The Independent National Electoral Commission (INEC) has said it will approach the Supreme Court over conflicting rulings by the Court of Appeal on its powers to deregister political parties.
Its National Commissioner and Chairman of Information and Voter Education, Festus Okoye, in a statement, said: “Faced with two conflicting judgments from the same court, the commission is not in a position to pick and choose which one of them to obey.”
The Court of Appeal in Abuja on Monday reversed the deregistration of 22 political parties by the electoral umpire.
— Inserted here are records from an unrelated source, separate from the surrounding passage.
(** What the URL pattern matches: [http://] or [https://] and then one or
    more characters of the URL class. *)
Lemma match_url_take (s : str) (n : nat) :
  match_url s = Some n ->
  exists scheme body,
    (scheme = py "http://" \/ scheme = py "https://")
    /\ body <> [] /\ Forall (fun x => is_url_char x = true) body
    /\ take n s = scheme ++ body.
Proof.
  unfold match_url. destruct (startswith (py "http") s) eqn:E; [|done].
  apply startswith_split in E. change (length (py "http")) with 4%nat in E.
  assert (forall k r n', match_url_tail k r = Some n' ->
            forall front, length front = k -> 
            exists body, body <> []
              /\ Forall (fun x => is_url_char x = true) body
              /\ take n' (front ++ r) = front ++ py "://" ++ body) as Htail.
  { intros k r n' H front <-.
    apply match_url_tail_take in H as (body & H1 & H2 & -> & H4).
    exists body. split_and!; [done|done|].
    rewrite <- Nat.add_assoc.
    rewrite (take_app_add' front r (length front)); [|done]. by rewrite H4. }
  destruct (startswith (py "s") (drop 4 s)) eqn:E'.
  - apply startswith_split in E'. change (length (py "s")) with 1%nat in E'.
    destruct (match_url_tail 5 (drop 1 (drop 4 s))) as [n'|] eqn:T.
    + intros [= <-].
      destruct (Htail _ _ _ T (py "https") eq_refl) as (body & H1 & H2 & H3).
      exists (py "https://"), body. split_and!; [by right|done|done|].
      rewrite E, E' at 1. exact H3.
    + intros T'.
      destruct (Htail _ _ _ T' (py "http") eq_refl) as (body & H1 & H2 & H3).
      exists (py "http://"), body. split_and!; [by left|done|done|].
      rewrite E at 1. exact H3.
  - intros T'.
    destruct (Htail _ _ _ T' (py "http") eq_refl) as (body & H1 & H2 & H3).
    exists (py "http://"), body. split_and!; [by left|done|done|].
    rewrite E at 1. exact H3.
Qed.

(** What [findall] returns are the matched pieces of the text. *)
Lemma findall_from_pieces (m : str -> option nat) (skip : nat) (s : str) (u : str) :
  u ∈ findall_from m skip s ->
  exists front rest n, s = front ++ rest /\ m rest = Some n /\ u = take n rest.
Proof.
  revert skip. induction s as [|x s IH]; intros skip; cbn [findall_from].
  { by intros H%elem_of_nil. }
  assert (forall k, u ∈ findall_from m k s ->
            exists front rest n,
              x :: s = front ++ rest /\ m rest = Some n /\ u = take n rest) as Hrec.
  { intros k (front & rest & n & -> & Hm & ->)%IH.
    by exists (x :: front), rest, n. }
  destruct skip as [|k]; [|apply Hrec].
  destruct (m (x :: s)) as [[|n]|] eqn:E; [apply Hrec| |apply Hrec].
  intros [->|H]%elem_of_cons; [|by eapply Hrec].
  by exists [], (x :: s), (S n).
Qed.

(** Every URL that is extracted stands in the text as it is returned; it
    starts with [http://] or [https://], goes on with at least one more
    character, and holds no white space, angle bracket or double quote. *)
Theorem extracted_urls_well_formed (description : str) :
  Forall (fun link =>
    (exists front back, description = front ++ url link ++ back)
    /\ (exists body, body <> []
          /\ (url link = py "http://" ++ body \/ url link = py "https://" ++ body))
    /\ Forall (fun x => is_space x = false /\ x <> "<"%char /\ x <> ">"%char
                        /\ code x <> 34%N) (url link))
    (extract_links_from_description description).
Proof.
  apply Forall_forall. intros link Hin.
  assert (url link ∈ findall_urls description) as Hu.
  { pose proof (extract_links_urls description) as H.
    apply (list_elem_of_fmap_2 url) in Hin.
    change (url <$> extract_links_from_description description)
      with (map url (extract_links_from_description description)) in Hin.
    rewrite H in Hin. by apply (subseteq_take 20). }
  apply findall_from_pieces in Hu as (front & rest & n & -> & Hm & Eu).
  apply match_url_take in Hm as (scheme & body & Hs & Hne & Hbody & Ht).
  rewrite Ht in Eu. split_and!.
  - exists front, (drop n rest). rewrite Eu, <- Ht. by rewrite take_drop.
  - exists body. split; [done|]. rewrite Eu. destruct Hs as [-> | ->]; auto.
  - rewrite Eu. apply Forall_app. split.
    + destruct Hs as [-> | ->]; repeat constructor; done.
    + eapply Forall_impl; [exact Hbody|]. intros x Hx.
      unfold is_url_char in Hx. apply negb_true_iff in Hx.
      apply orb_false_iff in Hx as [Hx Hq].
      apply orb_false_iff in Hx as [Hx Hgt].
      apply orb_false_iff in Hx as [Hsp Hlt].
      split_and!; [done| | |].
      * intros ->. done.
      * intros ->. done.
      * intros E. rewrite E in Hq. done.
Qed.

(** ** The parsed entries *)

Lemma digit_val_decimal (x : ascii) : is_decimal x = true -> 0 <= digit_val x.
Proof.
  unfold is_decimal, in_range, digit_val.
  intros [H1 H2]%andb_true_iff. apply N.leb_le in H1. lia.
Qed.

Lemma int_of_digits_nonneg (ds : str) :
  Forall (fun x => is_decimal x = true) ds -> 0 <= int_of_digits ds.
Proof.
  unfold int_of_digits. intros H.
  assert (forall acc, 0 <= acc ->
            0 <= fold_left (fun a x => 10 * a + digit_val x) ds acc) as Hacc;
    [|by apply Hacc].
  induction H as [|x ds Hx _ IH]; intros acc Hacc; simpl; [done|].
  apply IH. pose proof (digit_val_decimal x Hx). lia.
Qed.

Lemma digits_then_decimal (sep : ascii) (s ds r : str) :
  digits_then sep s = Some (ds, r) -> Forall (fun x => is_decimal x = true) ds.
Proof.
  unfold digits_then.
  pose proof (take_while_Forall is_decimal s) as H.
  destruct (take_while is_decimal s) as [|d ds'] eqn:E; [done|].
  destruct (drop _ s) as [|x r']; [done|].
  destruct (eqc x sep); [|done]. by intros [= <- _].
Qed.

Lemma match_cue_time_nonneg (line : str) (h m s : Z) :
  match_cue_time line = Some (h, m, s) -> 0 <= h /\ 0 <= m /\ 0 <= s.
Proof.
  unfold match_cue_time.
  destruct (digits_then ":" line) as [[dh r1]|] eqn:E1; [|done].
  destruct (digits_then ":" r1) as [[dm r2]|] eqn:E2; [|done].
  destruct (digits_then "." r2) as [[dsec r3]|] eqn:E3; [|done].
  destruct (take_while is_decimal r3); [done|].
  intros [= <- <- <-].
  apply digits_then_decimal in E1, E2, E3.
  split_and!; by apply int_of_digits_nonneg.
Qed.

(** The time cursor is never negative, and every entry has a text and the
    stamp of a time that is not negative. *)
Lemma parse_line_well_formed (st : ParseState) (raw : str) :
  let ok st :=
    (forall t, current_time st = Some t -> 0 <= t)
    /\ Forall (fun e => text e <> []
                  /\ exists t, 0 <= t /\ timestamp e = format_timestamp t)
         (entries st) in
  ok st -> ok (parse_line st raw)
           /\ (length (entries (parse_line st raw)) <= S (length (entries st)))%nat.
Proof.
  intros ok [Ht He]. unfold parse_line.
  set (line := strip is_space raw).
  destruct (bool_decide (line = []) || is_header line || isdigit line);
    [split; [done|lia]|].
  destruct (contains (py "-->") line).
  { destruct (match_cue_time line) as [[[h m] s]|] eqn:E; [|split; [done|lia]].
    apply match_cue_time_nonneg in E as (Hh & Hm & Hs).
    split; [|simpl; lia]. split; [|done]. simpl. intros t [= <-]. lia. }
  set (clean := remove_tags line).
  destruct (bool_decide (clean = [])) eqn:E; cbn [negb andb]; [split; [done|lia]|].
  apply bool_decide_eq_false in E.
  destruct (bool_decide (clean ∉ seen_text st)); [|split; [done|lia]].
  split; [|simpl; rewrite length_app; simpl; lia].
  split; [done|]. cbn [entries]. apply Forall_app. split; [done|].
  constructor; [|constructor]. cbn [text timestamp]. split; [done|].
  destruct (current_time st) as [t|] eqn:Et.
  - exists t. split; [by apply Ht|done].
  - exists 0. split; [lia|reflexivity].
Qed.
A panel of the Court of Appeal, led by the court’s president, Justice Monica Dongban-Mensem, held that INEC ignored due process in exercising its powers under Section 225(a) of the Constitution (as amended).
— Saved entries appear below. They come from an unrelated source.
(** The struct, over the type of the error it wraps. *)
Record ExtendedErrorOf (E : Type) : Type := mkExtendedError {
  werr : option E;          (* error that is "wrapped", can be nil *)
  Id : string;              (* either LogErr, Panic or Fail *)
  usermsg : string;         (* error message shown to end users *)
  level : Z;                (* logging level *)
  logfn : LogFunc;          (* function to use for logging *)
  printfn : PrintFunc;      (* function to use to print user messages *)
  stackFrames : Z;          (* number of stack frames to log *)
  Handled : bool            (* to prevent multiple logging episodes *)
}.
Arguments mkExtendedError {E}.
Arguments werr {E}.
Arguments Id {E}.
Arguments usermsg {E}.
Arguments level {E}.
Arguments logfn {E}.
Arguments printfn {E}.
Arguments stackFrames {E}.
Arguments Handled {E}.

(** An [error] interface value that is not nil.  [OtherError] is a value
    of any type other than the two below, with the text its [Error]
    method returns; [PointerError] is a non-nil [*ExtendedError] with the
    struct it points to.  A nil interface is [None : option error]. *)
Inductive error : Type :=
| OtherError (text : string)
| ValueError (e : ExtendedErrorOf error)
| PointerError (target : ExtendedErrorOf error).

Definition ExtendedError : Type := ExtendedErrorOf error.

(** [New]: a usable instance; [err], when not nil, is wrapped. *)
Definition New (g : Globals) (err : option error) (id : string)
    (msg : string) : ExtendedError :=
  let e := mkExtendedError None id msg 1 (ErrLogger g) (ErrPrinter g) 3 false in
  let e :=
    if String.eqb id Fail || String.eqb id Panic then
      mkExtendedError (werr e) (Id e) (usermsg e) 4 (FailLogger g) (printfn e) (-1) (Handled e)
    else
      mkExtendedError (werr e) LogErr (usermsg e) (level e) (logfn e) (printfn e)
        (stackFrames e) (Handled e) in
  match err with
  | Some _ =>
      mkExtendedError err (Id e) (usermsg e) (level e) (logfn e) (printfn e)
        (stackFrames e) (Handled e)
  | None => e
  end.

(** The dispatcher calls the constructor as [NewExtendedError], the name
    the comment above [New] gives it. *)
Definition NewExtendedError := New.

(** [Log]: changes the level, and the logger when one is given. *)
Definition ExtendedError_Log (e : ExtendedError) (lvl : Z)
    (fn : list LogFunc) : ExtendedError :=
  let e := mkExtendedError (werr e) (Id e) (usermsg e) lvl (logfn e) (printfn e)
             (stackFrames e) (Handled e) in
  match fn with
  | f0 :: _ =>
      mkExtendedError (werr e) (Id e) (usermsg e) (level e) f0 (printfn e)
        (stackFrames e) (Handled e)
  | [] => e
  end.

Definition ExtendedError_Print (e : ExtendedError) (fn : PrintFunc)
    : ExtendedError :=
  mkExtendedError (werr e) (Id e) (usermsg e) (level e) (logfn e) fn
    (stackFrames e) (Handled e).

Definition ExtendedError_Stack (e : ExtendedError) (frames : Z)
    : ExtendedError :=
  mkExtendedError (werr e) (Id e) (usermsg e) (level e) (logfn e) (printfn e)
    frames (Handled e).

(** [(ExtendedError).Error], over the [Error] method of the wrapped
    error. *)
Definition ExtendedErrorOf_Error {E} (wrappedError : E -> string)
    (e : ExtendedErrorOf E) : string :=
  let em := usermsg e in
  match werr e with
  | Some w => em ++ ": " ++ wrappedError w
  | None => usermsg e
  end.

(** The [Error] method of an error value; a [*ExtendedError] has the
    method of the struct it points to. *)
Fixpoint error_Error (err : error) : string :=
  match err with
  | OtherError text => text
  | ValueError e => ExtendedErrorOf_Error error_Error e
  | PointerError target => ExtendedErrorOf_Error error_Error target
  end.

Definition ExtendedError_Error (e : ExtendedError) : string :=
  ExtendedErrorOf_Error error_Error e.

Definition ExtendedError_Unwrap (e : ExtendedError) : option error :=
  werr e.

(** *** Stack traces *)

(** What [pkgerr.WithStack] returns: the error and the frames of the
    call stack at that point. *)
Record withStack : Type := mkWithStack {
  cause : error;
  stack : StackTrace
}.

(** The argument of [stackFrames]: an error that has the [StackTrace]
    method, or one that has not. *)
Inductive tracedError : Type :=
| Traced (e : withStack)
| Untraced (err : error).

Definition pkgerr_WithStack (err : error) : Go tracedError :=
  fun w => Returned (Traced (mkWithStack err (callers w))) w.

(** [fmt.Sprintf("%+v", st)] for a [pkgerr.StackTrace]: every frame on a
    line of its own, each preceded by a newline. *)
Definition formatStackTrace (st : StackTrace) : string :=
  String.concat "" (map (fun f => nl ++ f) st).

(** [stackFrames(err, f...)]: the text of the top [f[0]] frames of the
    stack of [err]; of all frames when [f[0]] is negative, not below the
    number of frames, or absent. *)
Definition stackFramesOf (err : tracedError) (f : list Z) : string :=
  match err with
  | Untraced _ => ""
  | Traced er =>
      let fr := match f with f0 :: _ => f0 | [] => 0 end in
      if (0 <? Z.of_nat (length f)) && (fr =? 0) then ""
      else
        let st := stack er in
        if (0 <? fr) && (fr <? Z.of_nat (length st))
        then formatStackTrace (firstn (Z.to_nat fr) st)
        else formatStackTrace st
  end.

(** *** Context messages *)

(** The body of the loop of [concatMsg] from index [i] on, with [n] the
    length of the whole slice and [em] the text built so far. *)
Fixpoint concatMsg_loop (n : Z) (i : Z) (msg : list any) (em : string)
    : Res string :=
  match msg with
  | [] => Ok em
  | m :: rest =>
      if i =? 0 then
        match m with
        | AString s =>
            concatMsg_loop n (i + 1) rest
              (em ++ Sprint [AString (TrimRight s " "); AString ": "])
        | ANonString _ => Fault TypeAssertionError
        end
      else if i =? n - 1 then
        concatMsg_loop n (i + 1) rest (em ++ Sprint [m])
      else
        concatMsg_loop n (i + 1) rest (em ++ Sprint [m; AString ", "])
  end.

Definition concatMsg (msg : list any) : Res string :=
  let em := "" in
  if 0 <? Z.of_nat (length msg) then
    match concatMsg_loop (Z.of_nat (length msg)) 0 msg em with
    | Ok em => Ok (em ++ nl)
    | Fault v => Fault v
    end
  else Ok em.

(** *** Handling *)

(** [handle]: prints the message for the user, then logs it when the
    level is positive. *)
Definition handle (err : ExtendedError) (logmsg : string) : Go unit :=
  e <- pkgerr_WithStack (ValueError err) ;;
  let em := usermsg err in
  let em :=
    match werr err with
    | Some w => em ++ ": " ++ error_Error w
    | None => em
    end in
  printfn err [AString em] ;;;
  let st := stackFramesOf e [stackFrames err] in
  if 0 <? level err then
    if stackFrames err =? 0 then
      logfn err
        [AString (Id err);
         AString (logmsg ++ nl ++ "Printed for user: " ++ ExtendedError_Error err ++ nl)]
    else
      logfn err
        [AString (Id err);
         AString (logmsg ++ nl ++ "Printed for user: " ++ ExtendedError_Error err
                  ++ nl ++ st ++ " ")]
  else ret tt.

Definition setHandled (e : ExtendedError) (b : bool) : ExtendedError :=
  mkExtendedError (werr e) (Id e) (usermsg e) (level e) (logfn e) (printfn e)
    (stackFrames e) b.

(** The [Handle] method of [*ExtendedError]: the struct the receiver points to after
    the call, and the error returned (a copy of that struct). *)
Definition ExtendedError_Handle (e : ExtendedError) (logmsg : list any)
    : Go (ExtendedError * error) :=
  m <- lift (concatMsg logmsg) ;;
  handle e m ;;;
  let e := setHandled e true in
  ret (e, ValueError e).

(** [Handle]: the dispatcher. *)
Definition Handle (g : Globals) (err : option error) (msg : list any)
    : Go (option error) :=
  match err with
  | None => ret None
  | Some er =>
      match er with
      | ValueError Err =>
          r <- ExtendedError_Handle Err msg ;; ret (Some (snd r))
      | _ =>
          match msg with
          | AString t :: rest =>
              um <- lift (concatMsg rest) ;;
              let e := NewExtendedError g err t um in
              r <- ExtendedError_Handle e [] ;; ret (Some (snd r))
          | _ => ret (Some er)
          end
      end
  end.

(** A process that has written nothing yet, called from [main]. *)
Definition world0 : World := mkWorld [] "" 0 [] ["main.main"; "runtime.main"].

(** What a returned call left on standard output and in the log. *)
Definition stdout_and_log {A} (o : Outcome A)
    : option (list string * list LogLine) :=
  match o with
  | Returned _ w => Some (stdout w, log_output w)
  | _ => None
  end.

(** ** Vocabulary of the properties *)

(** The text [handle] gives the log function after the id. *)
Definition logDetail (err : ExtendedError) (logmsg : string) (st : StackTrace)
    : string :=
  if stackFrames err =? 0 then
    logmsg ++ nl ++ "Printed for user: " ++ ExtendedError_Error err ++ nl
  else
    logmsg ++ nl ++ "Printed for user: " ++ ExtendedError_Error err ++ nl
    ++ stackFramesOf (Traced (mkWithStack (ValueError err) st)) [stackFrames err]
    ++ " ".

(** The calls on an instance that are not configuration calls: [Handle]
    leaves the struct as its first component says; [Error] and [Unwrap]
    have value receivers and leave it as it is. *)
Inductive nonconfig_call : ExtendedError -> ExtendedError -> Prop :=
| call_Handle e logmsg w e' r w' :
    ExtendedError_Handle e logmsg w = Returned (e', r) w' ->
    nonconfig_call e e'
| call_Error e s : ExtendedError_Error e = s -> nonconfig_call e e
| call_Unwrap e o : ExtendedError_Unwrap e = o -> nonconfig_call e e.

(** Any number of such calls, one after the other. *)
Inductive nonconfig_calls : ExtendedError -> ExtendedError -> Prop :=
| calls_none e : nonconfig_calls e e
| calls_more e1 e2 e3 :
    nonconfig_calls e1 e2 -> nonconfig_call e2 e3 -> nonconfig_calls e1 e3.

(** A package state in which the fatal logger was replaced by one that
    returns, so that handling a fatal instance comes back. *)
Definition quietFail : Globals := mkGlobals errlog errlog print.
The judgment was on an appeal filed by the 22 political parties.
The parties were among the 74 de-registered on February 6 by INEC for not meeting necessary constitutional requirements.
But in the statement after the ruling, Okoye said: “The INEC is in receipt of the judgment of the Court of Appeal, delivered on August 10, 2020 in an appeal filed by ACD and 22 others relating to their deregistration by the commission.
“In the judgement, the Court of Appeal held that the deregistration of ACD & 22 others is ultra vires the powers of the Commission and ordered the Commission to reinstate them.
“We recall that on July 29, 2020, the Court of Appeal, Abuja Judicial Division in an appeal filed by the National Unity Party (NUP) affirmed the power of the Commission (INEC) to deregister political parties that fail to meet the constitutional threshold in section 225A. Dissatisfied with the judgment the National Unity Party lodged an appeal which is presently pending before the Supreme Court.”